Updates the Data Designer object (dd) with this new column definition.
However, let's say you aren't pleased with the result you receive from this function, or perhaps you'd like to edit the result in some way. Subsequent calls to the same function will edit existing columns in place.
dd = Gretel().data_designer.new()
dd.magic.add_sampling_column(
"weather",
"Possible weather types for Tokyo."
)
# values: ["Sunny", "Cloudy", "Rainy", "Snowy", "Windy"]
dd.magic.add_sampling_column(
"weather",
"All values should be in Japanese."
)
# "values": ["晴れ", "曇り", "雨", "雪", "風"]
This function can even be used to edit pre-existing, manually created columns.
dd = Gretel().data_designer.new()
## Manually define a uniform sampler column...
dd.add_column(
name="temperature",
type="uniform",
params={"low": 32.0, "high": 212.0}
)
## ...and edit it with Magic.
dd.magic.add_sampling_column(
"temperature",
"Change from F to C"
)
"""
SamplerColumn(
name='temperature',
type='uniform',
params={
"low": 0.0,
"high": 100.0
})
"""
Magic can create columns for a wide range of possible sampling types.
dd.magic.add_sampling_column("person_1", "An older man from upstate NY.")
A common way to increase diversity of a dataset is to include more possible values that a sampling column can take on. To help with this common pattern, magic offers tools for specifically for this.
We can also extend categories created by Magic, not just hand-crafted ones.
dd = Gretel().data_designer.new()
## Generate a category and then boost its values for extra diversity
dd.magic.add_sampling_column("japan_city", "Cities in Japan.")
dd.magic.extend_category("japan_city", n=3)
dd.magic.extend_category("japan_city", n=3)
dd = Gretel().data_designer.new()
dd.magic.add_sampling_column("japan_city", "Cities in Japan")
dd.magic.add_sampling_column("weather", "Possible weather types for Japan")
dd.magic.add_sampling_column("temperature", "Possible temperature in Japan, in C")
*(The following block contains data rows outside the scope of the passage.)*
(** Keyword arguments that load the saved instrument with another field
    of view (and the magnitude it already has). *)
Definition new_field_of_view : kwargs :=
  [("ExistentialFileName", VStr save_file); ("FOV_type", VStr "square");
   ("magnitude", VFloat 18)].

(** Keyword arguments that load the saved instrument with another field
    of view, and nothing else. *)
Definition only_field_of_view : kwargs :=
  [("ExistentialFileName", VStr save_file); ("FOV_type", VStr "square")].

(** A source in the middle of [a_tile], and one outside of it. *)
Definition source_in : source :=
  {| xray_time := [(-50)%Q; (-10)%Q]; xray_flux := [1%Q; 1%Q];
     GW_phi := [0%Q; 1%Q]; CTR := [1%Q; 1%Q];
     beta := (1 # 2)%Q; lamda := (1 # 2)%Q |}.

Definition source_out : source :=
  {| xray_time := [(-50)%Q; (-10)%Q]; xray_flux := [1%Q; 1%Q];
     GW_phi := [0%Q; 1%Q]; CTR := [1%Q; 1%Q];
     beta := 2%Q; lamda := (1 # 2)%Q |}.

(** Photons: arrival times and phases. *)
Definition t_is : list Q := [(-49)%Q; (-45)%Q; (-30)%Q].
Definition phi_is : list Q := [(1 # 2)%Q; 1%Q; 7%Q].

(** An instrument for which a single exposure of 100 s is asked, on a
    baseline of 10000 s. *)
Definition single_exposure_instrument : Athena :=
  {| verbose := VBool false;
     PermissionToWrite := true;
     ExistentialFileName := save_file;
     MutatedFromTelescopeFile := None;
     telescope_go_params :=
       <["doSingleExposure" := VBool true]> (<["exposuretimes" := VStr "100,200"]> go_params);
     telescope_config_struct := <["orbit_dict" := VObj "orbit"]> saved_config_struct;
     telescope_source_coverage := None;
     telescope_tile_struct := None;
     ARF_file_loc_name := None;
     T_lat := None |}.

(** An instrument whose tiles take 20 s each. *)
Definition timed_instrument : Athena :=
  {| verbose := VBool false;
     PermissionToWrite := true;
     ExistentialFileName := save_file;
     MutatedFromTelescopeFile := None;
     telescope_go_params := go_params;
     telescope_config_struct := <["orbit_dict" := VObj "orbit"]> saved_config_struct;
     telescope_source_coverage := None;
     telescope_tile_struct := None;
     ARF_file_loc_name := None;
     T_lat := Some 20%Q |}.

End Demo.

#[local] Existing Instance Demo.collaborators.

(* ===================================================================== *)
(** * Vocabulary of the statements *)
(* ===================================================================== *)

(** [ids] are the numbers of the tiles [tiles], in order. *)
Definition numbered {V : Type} (tiles : list (tile_key * V)) (ids : list Z) : Prop :=
  Forall2 (fun kv id => int_of_key (fst kv) = Ok id) tiles ids.

(** A probability. *)
Definition unit_interval (x : Q) : Prop := (0 <= x <= 1)%Q.

(** What holds for an optional value when it is there. *)
Definition when_bound (P : Q -> Prop) (v : option Q) : Prop :=
  match v with Some x => P x | None => True end.

(** The p-values of a run, in its variables and in its traces. *)
Record p_values_in_range (r : run) : Prop := {
  range_tile_p_val : unit_interval (tile_p_val (run_statistics r));
  range_exposure_p_val : unit_interval (exposure_p_val (run_statistics r));
  range_detection : when_bound unit_interval (detection_p_val (run_statistics r));
  range_tile_detection :
    when_bound unit_interval (tile_detection_p_val (run_statistics r));
  range_n_exposures : 0 <= n_exposures (run_exposures r);
  range_tile_trace : Forall unit_interval (tile_kuiper_p_val_trace (run_traces r));
  range_exposure_trace : Forall unit_interval (exposure_kuiper_p_val_trace (run_traces r));
  range_detection_trace :
    Forall unit_interval (detection_kuiper_p_val_trace (run_traces r));
  range_tile_detection_trace :
    Forall unit_interval (tile_detection_p_val_trace (run_traces r))
}.

(** Every trace holds [n] records. *)
Definition trace_lengths (t : traces) (n : nat) : Prop :=
  length (tile_kuiper_p_val_trace t) = n
  /\ length (tile_detection_p_val_trace t) = n
  /\ length (exposure_kuiper_trace t) = n
  /\ length (exposure_kuiper_p_val_trace t) = n
  /\ length (detection_kuiper_p_val_trace t) = n
  /\ length (accum_exposure_photons_trace t) = n
  /\ length (exposure_photons_trace t) = n.

(** The two detection p-values have been assigned. *)
Definition detections_bound (r : run) : Prop :=
  is_Some (detection_p_val (run_statistics r))
  /\ is_Some (tile_detection_p_val (run_statistics r)).

(** A tile with a number. *)
Definition numbered_tile (entry : tile_key * tvalue) : Prop :=
  exists t ID, snd entry = TTile t /\ int_of_key (fst entry) = Ok ID.

(** The writes that the permission of the process governs. *)
Definition is_orbit_or_tess_write (e : event) : bool :=
  match e with
  | WriteOrbit _ | WriteTess _ => true
  | _ => false
  end.

(** Whatever the log it starts from and however it ends, the statement [m]
    adds to the log only events in [P]. *)
Definition emits {A : Type} (P : event -> Prop) (m : M (list event) A) : Prop :=
  forall log, exists new, snd (m log) = log ++ new /\ Forall P new.

(** A keyword argument that names no parameter of either dictionary and is
    not on the list of line 189. *)
Definition is_unknown_key (go cfg : dict) (kv : string * value) : bool :=
  negb (has_key go (fst kv)) && negb (has_key cfg (fst kv))
  && negb (is_not_gwemopt_key (fst kv)).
# Create a text description that depends on the weather column
dd.magic.add_column(
"forecast",
"A realistic weather forecast, as would be written in a newspaper. Two to three sentences."
)
Generated Config for Column forecast
LLMGenColumn(
model_suite='apache-2.0',
error_rate=0.2,
model_configs=None,
model_alias='text',
prompt='Write a realistic weather forecast for {{ japan_city }} as it would appear in a newspaper. Include the weather
conditions ({{ weather }}) and the temperature ({{ temperature }}°C) in your forecast. Keep it to two to three sentences.',
name='forecast',
system_prompt=None,
output_type='text',
output_format=None,
description='A realistic weather forecast for a Japanese city, as it would appear in a newspaper, including weather conditions
and temperature, written in two to three sentences.'
)
dd.preview() Output
Column
Value
japan_city
Kyoto
weather
Sunny
temperature
22.137...
forecast
Tomorrow in Kyoto will be sunny with clear skies throughout the day. The temperature will reach a high of 22°C.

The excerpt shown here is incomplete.